(Stored data entries)
*** Begin section ***
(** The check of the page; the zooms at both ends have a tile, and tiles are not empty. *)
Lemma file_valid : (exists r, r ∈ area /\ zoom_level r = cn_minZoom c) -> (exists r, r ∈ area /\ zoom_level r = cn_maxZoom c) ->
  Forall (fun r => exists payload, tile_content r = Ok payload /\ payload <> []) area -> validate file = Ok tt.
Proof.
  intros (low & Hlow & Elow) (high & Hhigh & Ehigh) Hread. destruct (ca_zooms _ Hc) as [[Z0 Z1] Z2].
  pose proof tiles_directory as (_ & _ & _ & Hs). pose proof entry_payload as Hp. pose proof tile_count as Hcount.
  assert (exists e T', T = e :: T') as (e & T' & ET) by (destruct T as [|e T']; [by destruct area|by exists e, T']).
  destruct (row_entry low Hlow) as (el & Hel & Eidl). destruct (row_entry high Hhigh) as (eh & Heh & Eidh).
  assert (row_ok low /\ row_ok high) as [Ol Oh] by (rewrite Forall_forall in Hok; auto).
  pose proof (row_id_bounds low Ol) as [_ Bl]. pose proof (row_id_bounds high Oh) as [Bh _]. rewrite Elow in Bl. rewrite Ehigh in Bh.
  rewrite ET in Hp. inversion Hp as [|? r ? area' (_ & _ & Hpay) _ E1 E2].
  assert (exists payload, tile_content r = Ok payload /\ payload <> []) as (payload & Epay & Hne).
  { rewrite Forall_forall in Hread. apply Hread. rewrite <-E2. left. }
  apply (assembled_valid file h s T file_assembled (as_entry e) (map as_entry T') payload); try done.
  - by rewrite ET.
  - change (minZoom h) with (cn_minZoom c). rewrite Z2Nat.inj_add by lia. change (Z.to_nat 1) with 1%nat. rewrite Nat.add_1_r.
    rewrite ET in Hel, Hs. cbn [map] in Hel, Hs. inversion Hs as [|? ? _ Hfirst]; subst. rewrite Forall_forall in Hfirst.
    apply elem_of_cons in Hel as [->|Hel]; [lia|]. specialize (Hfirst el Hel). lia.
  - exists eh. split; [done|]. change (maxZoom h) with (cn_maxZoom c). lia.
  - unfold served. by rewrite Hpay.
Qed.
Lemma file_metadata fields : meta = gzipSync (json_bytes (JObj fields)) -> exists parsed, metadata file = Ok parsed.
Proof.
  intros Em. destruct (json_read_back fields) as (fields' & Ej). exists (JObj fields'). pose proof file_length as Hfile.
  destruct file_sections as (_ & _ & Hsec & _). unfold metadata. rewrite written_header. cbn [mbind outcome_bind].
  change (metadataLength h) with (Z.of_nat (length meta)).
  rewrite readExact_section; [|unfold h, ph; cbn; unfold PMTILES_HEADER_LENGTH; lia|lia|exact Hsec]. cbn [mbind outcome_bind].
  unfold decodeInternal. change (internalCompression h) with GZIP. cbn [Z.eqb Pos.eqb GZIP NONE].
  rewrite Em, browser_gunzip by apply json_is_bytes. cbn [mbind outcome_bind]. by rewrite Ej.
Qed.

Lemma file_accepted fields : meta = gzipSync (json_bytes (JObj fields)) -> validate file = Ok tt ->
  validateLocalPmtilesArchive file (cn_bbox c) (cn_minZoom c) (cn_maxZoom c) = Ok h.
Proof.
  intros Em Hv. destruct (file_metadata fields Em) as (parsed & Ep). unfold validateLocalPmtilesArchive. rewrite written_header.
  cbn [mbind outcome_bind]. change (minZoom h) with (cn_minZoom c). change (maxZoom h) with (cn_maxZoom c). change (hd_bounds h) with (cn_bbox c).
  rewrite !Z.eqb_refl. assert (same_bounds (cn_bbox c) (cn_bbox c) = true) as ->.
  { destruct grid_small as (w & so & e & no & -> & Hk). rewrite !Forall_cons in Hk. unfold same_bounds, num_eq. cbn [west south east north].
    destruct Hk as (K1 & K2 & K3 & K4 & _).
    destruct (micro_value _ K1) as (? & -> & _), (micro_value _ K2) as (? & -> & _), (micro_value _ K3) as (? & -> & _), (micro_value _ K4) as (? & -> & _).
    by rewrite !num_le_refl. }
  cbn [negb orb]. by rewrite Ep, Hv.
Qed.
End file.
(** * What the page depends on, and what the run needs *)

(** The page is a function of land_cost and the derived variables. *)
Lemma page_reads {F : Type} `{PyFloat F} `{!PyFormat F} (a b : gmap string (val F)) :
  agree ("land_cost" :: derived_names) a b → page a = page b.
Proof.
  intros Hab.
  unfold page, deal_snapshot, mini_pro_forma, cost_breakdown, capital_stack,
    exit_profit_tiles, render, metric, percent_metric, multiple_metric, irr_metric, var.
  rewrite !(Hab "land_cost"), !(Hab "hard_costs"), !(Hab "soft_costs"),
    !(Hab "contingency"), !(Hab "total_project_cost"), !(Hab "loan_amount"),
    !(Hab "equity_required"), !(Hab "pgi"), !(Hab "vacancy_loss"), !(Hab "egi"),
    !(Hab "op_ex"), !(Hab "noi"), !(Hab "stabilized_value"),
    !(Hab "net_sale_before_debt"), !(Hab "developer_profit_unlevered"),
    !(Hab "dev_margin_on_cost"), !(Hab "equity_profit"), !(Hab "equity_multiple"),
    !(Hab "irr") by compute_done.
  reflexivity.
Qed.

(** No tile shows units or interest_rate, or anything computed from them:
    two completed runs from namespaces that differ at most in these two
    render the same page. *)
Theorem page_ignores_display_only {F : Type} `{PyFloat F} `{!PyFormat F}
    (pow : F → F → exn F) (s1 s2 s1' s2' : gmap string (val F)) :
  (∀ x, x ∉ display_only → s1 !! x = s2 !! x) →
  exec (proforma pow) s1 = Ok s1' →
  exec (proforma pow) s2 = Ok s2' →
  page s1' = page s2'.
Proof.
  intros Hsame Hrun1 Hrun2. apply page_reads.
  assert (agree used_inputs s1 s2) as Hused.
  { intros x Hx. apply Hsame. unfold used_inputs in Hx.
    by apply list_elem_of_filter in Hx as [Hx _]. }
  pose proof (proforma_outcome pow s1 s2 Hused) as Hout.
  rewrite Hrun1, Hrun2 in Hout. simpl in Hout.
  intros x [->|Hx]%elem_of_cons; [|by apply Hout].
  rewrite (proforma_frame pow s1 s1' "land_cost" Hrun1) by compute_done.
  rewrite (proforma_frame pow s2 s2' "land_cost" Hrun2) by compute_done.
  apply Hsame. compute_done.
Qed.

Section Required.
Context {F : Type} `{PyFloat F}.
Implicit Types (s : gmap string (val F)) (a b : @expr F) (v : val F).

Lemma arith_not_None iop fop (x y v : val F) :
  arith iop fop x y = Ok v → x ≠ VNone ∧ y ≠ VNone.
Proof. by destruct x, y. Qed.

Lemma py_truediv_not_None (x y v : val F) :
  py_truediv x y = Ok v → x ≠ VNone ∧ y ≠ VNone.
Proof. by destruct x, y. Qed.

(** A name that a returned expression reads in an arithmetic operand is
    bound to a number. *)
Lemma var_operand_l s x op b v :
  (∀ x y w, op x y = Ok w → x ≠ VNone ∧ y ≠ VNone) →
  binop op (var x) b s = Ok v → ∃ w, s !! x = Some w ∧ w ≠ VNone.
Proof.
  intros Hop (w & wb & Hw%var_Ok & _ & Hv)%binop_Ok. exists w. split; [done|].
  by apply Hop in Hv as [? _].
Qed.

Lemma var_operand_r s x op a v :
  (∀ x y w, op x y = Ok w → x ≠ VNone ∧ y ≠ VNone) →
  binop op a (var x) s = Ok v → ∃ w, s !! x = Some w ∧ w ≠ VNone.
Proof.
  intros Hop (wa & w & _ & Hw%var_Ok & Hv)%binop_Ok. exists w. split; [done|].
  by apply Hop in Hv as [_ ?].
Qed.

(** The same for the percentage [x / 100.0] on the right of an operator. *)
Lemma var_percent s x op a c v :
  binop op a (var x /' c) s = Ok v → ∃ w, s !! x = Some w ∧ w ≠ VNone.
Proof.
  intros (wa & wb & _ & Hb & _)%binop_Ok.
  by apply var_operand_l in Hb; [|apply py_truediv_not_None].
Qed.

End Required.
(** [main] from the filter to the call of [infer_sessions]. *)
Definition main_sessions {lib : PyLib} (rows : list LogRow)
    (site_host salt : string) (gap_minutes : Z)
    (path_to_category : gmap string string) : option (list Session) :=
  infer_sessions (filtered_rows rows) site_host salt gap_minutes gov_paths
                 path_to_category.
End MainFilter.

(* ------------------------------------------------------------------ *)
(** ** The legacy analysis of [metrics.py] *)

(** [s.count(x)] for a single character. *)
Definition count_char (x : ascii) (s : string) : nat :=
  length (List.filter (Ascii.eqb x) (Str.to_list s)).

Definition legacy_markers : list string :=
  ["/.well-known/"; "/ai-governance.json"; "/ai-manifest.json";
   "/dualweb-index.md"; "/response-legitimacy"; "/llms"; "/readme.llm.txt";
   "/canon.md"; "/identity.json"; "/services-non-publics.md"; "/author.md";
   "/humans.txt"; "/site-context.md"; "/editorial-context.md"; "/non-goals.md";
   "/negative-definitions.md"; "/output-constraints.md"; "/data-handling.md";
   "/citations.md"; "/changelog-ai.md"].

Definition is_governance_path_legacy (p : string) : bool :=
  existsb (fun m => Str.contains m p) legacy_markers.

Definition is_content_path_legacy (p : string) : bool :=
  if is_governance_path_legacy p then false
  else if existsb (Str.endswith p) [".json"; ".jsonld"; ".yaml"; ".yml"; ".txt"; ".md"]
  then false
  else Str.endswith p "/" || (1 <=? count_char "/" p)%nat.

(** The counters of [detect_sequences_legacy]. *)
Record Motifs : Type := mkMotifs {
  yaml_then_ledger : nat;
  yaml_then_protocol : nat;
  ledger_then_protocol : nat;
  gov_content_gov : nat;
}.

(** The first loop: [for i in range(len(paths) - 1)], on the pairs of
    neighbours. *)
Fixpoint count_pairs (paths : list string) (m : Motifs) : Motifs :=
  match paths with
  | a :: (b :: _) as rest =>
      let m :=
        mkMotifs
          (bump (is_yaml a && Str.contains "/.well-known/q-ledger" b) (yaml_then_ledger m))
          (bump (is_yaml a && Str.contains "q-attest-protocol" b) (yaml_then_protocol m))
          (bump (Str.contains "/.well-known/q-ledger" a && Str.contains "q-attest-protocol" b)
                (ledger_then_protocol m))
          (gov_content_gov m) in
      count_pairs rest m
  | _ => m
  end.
*** End section ***
*** Begin section ***
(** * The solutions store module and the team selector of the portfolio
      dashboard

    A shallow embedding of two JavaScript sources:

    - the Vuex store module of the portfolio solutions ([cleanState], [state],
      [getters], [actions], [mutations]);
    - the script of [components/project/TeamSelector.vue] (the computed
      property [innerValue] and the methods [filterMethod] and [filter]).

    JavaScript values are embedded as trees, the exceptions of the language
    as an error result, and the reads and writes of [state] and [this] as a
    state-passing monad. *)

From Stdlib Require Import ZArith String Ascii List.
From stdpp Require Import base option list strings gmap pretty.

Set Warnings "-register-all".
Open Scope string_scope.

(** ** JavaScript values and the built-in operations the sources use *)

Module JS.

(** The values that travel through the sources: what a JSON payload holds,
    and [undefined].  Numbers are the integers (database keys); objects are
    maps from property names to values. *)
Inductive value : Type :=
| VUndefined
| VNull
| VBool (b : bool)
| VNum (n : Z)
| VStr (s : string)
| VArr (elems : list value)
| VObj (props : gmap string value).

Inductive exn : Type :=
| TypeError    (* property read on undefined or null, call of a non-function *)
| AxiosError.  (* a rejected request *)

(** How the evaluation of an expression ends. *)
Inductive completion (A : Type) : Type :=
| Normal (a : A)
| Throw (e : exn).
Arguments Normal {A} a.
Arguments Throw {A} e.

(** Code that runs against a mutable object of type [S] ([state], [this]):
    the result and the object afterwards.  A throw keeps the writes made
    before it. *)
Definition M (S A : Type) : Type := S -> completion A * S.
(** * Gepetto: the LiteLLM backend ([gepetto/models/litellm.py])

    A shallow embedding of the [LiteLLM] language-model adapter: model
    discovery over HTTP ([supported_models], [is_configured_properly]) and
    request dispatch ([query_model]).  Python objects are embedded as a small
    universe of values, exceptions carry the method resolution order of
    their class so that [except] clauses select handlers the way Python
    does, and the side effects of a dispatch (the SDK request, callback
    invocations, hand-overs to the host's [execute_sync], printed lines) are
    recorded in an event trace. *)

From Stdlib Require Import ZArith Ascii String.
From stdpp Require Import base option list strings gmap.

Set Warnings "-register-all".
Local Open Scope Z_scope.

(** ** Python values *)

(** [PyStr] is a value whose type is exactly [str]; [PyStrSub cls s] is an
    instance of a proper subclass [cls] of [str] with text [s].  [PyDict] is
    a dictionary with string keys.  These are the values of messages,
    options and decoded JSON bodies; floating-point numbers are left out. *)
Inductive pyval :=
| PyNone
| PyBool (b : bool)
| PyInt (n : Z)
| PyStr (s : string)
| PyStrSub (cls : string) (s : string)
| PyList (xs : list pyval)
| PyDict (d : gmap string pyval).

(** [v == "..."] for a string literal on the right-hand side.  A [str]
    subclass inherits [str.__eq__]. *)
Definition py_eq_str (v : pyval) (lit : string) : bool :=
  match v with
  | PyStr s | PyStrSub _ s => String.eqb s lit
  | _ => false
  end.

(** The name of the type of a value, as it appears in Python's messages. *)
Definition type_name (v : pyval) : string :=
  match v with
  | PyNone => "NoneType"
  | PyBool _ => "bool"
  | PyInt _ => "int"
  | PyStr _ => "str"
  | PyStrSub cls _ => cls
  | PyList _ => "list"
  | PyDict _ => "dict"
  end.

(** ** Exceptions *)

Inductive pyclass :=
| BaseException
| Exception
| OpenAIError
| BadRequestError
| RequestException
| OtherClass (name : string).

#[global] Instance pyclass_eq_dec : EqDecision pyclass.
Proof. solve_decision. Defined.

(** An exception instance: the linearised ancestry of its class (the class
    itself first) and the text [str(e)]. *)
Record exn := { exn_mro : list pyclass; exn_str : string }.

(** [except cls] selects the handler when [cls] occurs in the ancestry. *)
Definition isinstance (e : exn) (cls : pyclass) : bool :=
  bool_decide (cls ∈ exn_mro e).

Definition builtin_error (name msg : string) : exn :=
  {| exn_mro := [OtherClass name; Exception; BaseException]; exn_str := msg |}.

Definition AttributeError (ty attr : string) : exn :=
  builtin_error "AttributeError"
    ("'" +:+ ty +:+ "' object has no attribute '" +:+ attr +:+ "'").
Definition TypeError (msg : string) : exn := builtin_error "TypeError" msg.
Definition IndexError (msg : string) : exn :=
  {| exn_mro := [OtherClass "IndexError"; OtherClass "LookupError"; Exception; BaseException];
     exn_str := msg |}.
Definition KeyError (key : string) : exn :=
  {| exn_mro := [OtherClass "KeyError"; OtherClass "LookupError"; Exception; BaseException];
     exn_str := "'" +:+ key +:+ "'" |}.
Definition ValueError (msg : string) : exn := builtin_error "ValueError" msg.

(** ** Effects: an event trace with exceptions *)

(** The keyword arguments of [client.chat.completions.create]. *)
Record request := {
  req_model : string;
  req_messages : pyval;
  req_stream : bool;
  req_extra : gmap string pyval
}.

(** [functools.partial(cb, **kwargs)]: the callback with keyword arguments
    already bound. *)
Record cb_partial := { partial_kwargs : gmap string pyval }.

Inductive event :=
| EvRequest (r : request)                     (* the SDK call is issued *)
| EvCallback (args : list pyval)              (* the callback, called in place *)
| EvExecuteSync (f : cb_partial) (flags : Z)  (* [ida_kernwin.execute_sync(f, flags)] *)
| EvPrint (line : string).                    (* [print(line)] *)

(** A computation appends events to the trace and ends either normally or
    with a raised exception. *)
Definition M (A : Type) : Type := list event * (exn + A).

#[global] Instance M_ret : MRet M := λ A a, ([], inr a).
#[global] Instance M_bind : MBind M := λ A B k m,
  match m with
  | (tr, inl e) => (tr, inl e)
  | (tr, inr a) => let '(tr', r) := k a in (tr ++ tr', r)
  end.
*** End section ***
_TASK GOAL_
Repeat word for word the lines above that run from the line containing "intros Hop (wa" through the line containing "(site_host salt : string)", both ends included, and nothing else.

_EXPECTED ANSWER_
  intros Hop (wa & w & _ & Hw%var_Ok & Hv)%binop_Ok. exists w. split; [done|].
  by apply Hop in Hv as [_ ?].
Qed.

(** The same for the percentage [x / 100.0] on the right of an operator. *)
Lemma var_percent s x op a c v :
  binop op a (var x /' c) s = Ok v → ∃ w, s !! x = Some w ∧ w ≠ VNone.
Proof.
  intros (wa & wb & _ & Hb & _)%binop_Ok.
  by apply var_operand_l in Hb; [|apply py_truediv_not_None].
Qed.

End Required.
(** [main] from the filter to the call of [infer_sessions]. *)
Definition main_sessions {lib : PyLib} (rows : list LogRow)
    (site_host salt : string) (gap_minutes : Z)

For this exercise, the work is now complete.